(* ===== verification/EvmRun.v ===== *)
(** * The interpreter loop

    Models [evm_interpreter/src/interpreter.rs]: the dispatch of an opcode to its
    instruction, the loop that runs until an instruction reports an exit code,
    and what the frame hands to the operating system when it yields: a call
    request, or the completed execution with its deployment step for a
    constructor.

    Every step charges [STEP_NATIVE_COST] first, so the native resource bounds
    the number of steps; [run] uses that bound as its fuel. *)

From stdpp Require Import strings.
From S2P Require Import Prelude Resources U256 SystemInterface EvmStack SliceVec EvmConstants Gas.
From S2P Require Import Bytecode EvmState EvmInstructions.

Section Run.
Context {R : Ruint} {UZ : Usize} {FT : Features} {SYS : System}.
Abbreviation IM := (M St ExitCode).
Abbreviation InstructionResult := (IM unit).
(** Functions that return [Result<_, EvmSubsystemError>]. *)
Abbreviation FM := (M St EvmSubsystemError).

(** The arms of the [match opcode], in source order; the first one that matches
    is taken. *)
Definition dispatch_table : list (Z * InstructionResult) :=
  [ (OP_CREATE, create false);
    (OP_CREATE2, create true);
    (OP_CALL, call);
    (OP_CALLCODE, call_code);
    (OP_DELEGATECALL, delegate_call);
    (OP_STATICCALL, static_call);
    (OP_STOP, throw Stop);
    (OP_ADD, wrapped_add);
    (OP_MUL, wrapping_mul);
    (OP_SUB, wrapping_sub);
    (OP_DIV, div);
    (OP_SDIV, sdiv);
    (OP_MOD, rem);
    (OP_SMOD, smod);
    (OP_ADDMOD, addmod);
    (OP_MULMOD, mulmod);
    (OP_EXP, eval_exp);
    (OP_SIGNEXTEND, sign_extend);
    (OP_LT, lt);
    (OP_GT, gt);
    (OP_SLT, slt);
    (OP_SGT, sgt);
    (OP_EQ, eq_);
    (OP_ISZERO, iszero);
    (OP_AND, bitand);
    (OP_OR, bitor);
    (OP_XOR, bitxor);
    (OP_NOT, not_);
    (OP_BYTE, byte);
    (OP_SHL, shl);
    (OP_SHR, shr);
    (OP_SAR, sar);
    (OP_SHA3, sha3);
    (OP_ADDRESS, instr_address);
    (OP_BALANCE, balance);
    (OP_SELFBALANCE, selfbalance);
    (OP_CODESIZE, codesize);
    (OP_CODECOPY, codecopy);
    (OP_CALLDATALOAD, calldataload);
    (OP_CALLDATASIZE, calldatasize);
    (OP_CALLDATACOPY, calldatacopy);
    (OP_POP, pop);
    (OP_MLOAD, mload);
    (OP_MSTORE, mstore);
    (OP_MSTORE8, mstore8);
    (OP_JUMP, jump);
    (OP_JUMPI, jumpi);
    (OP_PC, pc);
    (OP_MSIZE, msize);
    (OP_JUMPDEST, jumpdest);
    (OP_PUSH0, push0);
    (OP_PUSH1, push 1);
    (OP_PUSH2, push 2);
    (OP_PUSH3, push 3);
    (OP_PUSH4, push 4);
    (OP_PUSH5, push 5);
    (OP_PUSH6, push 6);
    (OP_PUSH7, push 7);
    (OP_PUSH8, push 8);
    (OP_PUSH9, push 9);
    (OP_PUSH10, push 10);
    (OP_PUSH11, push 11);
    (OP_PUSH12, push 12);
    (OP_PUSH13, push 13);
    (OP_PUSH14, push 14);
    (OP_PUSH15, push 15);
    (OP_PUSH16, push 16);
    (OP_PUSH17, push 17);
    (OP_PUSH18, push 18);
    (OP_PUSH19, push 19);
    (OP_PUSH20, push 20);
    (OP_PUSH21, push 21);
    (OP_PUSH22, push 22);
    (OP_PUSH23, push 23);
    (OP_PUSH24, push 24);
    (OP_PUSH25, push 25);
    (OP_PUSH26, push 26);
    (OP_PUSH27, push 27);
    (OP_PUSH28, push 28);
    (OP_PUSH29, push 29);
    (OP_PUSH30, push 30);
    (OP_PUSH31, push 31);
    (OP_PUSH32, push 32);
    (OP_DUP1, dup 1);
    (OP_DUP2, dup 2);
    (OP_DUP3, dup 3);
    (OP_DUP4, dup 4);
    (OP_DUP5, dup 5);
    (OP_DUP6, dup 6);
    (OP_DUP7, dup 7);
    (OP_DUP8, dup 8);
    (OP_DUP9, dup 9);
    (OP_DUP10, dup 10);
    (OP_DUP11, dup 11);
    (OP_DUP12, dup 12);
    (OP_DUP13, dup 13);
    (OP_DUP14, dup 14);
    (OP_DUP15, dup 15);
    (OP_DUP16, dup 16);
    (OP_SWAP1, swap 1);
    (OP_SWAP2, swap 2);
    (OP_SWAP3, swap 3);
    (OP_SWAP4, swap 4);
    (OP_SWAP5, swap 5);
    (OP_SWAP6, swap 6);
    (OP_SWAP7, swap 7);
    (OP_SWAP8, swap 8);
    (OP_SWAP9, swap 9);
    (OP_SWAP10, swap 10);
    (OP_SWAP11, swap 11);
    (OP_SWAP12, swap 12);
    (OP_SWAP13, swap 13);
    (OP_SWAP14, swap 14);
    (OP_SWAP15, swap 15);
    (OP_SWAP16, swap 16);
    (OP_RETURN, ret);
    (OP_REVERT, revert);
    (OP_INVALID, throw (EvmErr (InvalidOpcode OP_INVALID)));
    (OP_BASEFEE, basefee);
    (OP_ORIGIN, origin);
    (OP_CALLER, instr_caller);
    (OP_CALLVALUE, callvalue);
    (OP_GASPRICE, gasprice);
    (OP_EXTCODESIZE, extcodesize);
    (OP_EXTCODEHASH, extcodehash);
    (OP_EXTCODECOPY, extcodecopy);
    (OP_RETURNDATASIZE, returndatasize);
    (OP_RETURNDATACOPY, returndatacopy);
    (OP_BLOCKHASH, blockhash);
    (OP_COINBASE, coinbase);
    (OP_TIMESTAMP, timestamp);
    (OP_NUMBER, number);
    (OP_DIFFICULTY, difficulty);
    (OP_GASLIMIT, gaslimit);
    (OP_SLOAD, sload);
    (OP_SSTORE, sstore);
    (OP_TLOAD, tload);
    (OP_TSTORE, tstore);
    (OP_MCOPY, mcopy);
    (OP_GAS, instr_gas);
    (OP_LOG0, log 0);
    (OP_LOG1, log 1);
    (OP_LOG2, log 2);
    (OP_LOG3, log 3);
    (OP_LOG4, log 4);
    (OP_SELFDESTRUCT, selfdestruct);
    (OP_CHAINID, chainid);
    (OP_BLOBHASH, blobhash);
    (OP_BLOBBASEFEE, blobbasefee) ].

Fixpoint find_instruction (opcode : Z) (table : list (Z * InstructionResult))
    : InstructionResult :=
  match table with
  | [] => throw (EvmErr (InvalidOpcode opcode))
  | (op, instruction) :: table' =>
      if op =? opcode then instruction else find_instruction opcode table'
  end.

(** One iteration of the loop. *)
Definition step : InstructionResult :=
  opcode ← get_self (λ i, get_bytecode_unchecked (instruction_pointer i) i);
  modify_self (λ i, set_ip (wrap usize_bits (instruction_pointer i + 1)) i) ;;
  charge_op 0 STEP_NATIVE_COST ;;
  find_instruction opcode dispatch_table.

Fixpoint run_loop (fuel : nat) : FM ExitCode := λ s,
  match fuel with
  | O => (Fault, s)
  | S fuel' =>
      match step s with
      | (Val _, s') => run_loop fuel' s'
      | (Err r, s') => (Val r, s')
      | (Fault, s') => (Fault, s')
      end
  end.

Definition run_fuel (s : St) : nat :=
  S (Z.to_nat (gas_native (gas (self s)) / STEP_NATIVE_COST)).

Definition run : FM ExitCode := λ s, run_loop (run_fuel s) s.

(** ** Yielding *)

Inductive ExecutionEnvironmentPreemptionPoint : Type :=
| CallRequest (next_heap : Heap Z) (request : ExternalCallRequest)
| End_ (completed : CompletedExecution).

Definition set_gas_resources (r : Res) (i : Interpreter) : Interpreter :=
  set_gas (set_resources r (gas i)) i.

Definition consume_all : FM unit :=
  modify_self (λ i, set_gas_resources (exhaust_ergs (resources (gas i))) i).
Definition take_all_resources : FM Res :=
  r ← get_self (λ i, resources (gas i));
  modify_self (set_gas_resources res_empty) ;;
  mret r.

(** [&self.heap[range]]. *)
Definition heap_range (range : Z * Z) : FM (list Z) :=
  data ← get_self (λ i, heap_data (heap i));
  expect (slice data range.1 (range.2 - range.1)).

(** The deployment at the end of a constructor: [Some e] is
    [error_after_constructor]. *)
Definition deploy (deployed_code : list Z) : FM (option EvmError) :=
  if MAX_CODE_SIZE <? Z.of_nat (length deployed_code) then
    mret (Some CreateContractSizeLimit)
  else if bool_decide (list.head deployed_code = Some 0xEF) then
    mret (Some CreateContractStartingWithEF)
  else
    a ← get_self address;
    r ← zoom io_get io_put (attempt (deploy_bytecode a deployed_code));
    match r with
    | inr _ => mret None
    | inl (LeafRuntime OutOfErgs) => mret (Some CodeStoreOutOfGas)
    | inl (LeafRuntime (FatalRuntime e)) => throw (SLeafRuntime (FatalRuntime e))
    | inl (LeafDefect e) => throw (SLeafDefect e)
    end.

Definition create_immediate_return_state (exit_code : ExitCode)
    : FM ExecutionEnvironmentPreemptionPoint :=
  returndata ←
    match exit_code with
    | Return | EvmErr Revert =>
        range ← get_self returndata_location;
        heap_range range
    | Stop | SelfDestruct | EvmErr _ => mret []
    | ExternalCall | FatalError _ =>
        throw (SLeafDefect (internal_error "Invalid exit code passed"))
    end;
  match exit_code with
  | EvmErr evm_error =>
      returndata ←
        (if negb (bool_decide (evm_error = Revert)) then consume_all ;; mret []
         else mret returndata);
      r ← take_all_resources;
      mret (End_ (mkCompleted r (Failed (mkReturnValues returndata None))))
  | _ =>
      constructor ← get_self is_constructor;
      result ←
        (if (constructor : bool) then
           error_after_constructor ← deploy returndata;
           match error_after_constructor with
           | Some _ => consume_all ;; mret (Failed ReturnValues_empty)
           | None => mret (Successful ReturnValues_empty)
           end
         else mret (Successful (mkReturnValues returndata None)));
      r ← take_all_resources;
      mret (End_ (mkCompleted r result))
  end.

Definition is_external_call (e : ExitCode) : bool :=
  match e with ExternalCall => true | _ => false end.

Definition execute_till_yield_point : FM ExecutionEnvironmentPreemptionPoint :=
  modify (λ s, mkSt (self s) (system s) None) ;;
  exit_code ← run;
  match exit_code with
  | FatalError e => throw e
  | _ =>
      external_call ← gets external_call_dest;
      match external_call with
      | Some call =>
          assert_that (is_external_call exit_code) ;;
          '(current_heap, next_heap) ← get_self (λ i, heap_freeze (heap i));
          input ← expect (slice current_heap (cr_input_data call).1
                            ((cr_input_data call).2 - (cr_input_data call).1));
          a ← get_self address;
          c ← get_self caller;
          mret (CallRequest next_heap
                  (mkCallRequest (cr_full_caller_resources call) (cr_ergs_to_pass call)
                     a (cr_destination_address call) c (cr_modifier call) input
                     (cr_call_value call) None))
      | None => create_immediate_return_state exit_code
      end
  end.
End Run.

************

* What to produce *
From the first line of the listing above to the line that contains "instruction, the loop", inclusive, restate every line word for word. Nothing else belongs in the answer.

* Response for this exercise *
(* ===== verification/EvmRun.v ===== *)
(** * The interpreter loop

    Models [evm_interpreter/src/interpreter.rs]: the dispatch of an opcode to its
    instruction, the loop that runs until an instruction reports an exit code,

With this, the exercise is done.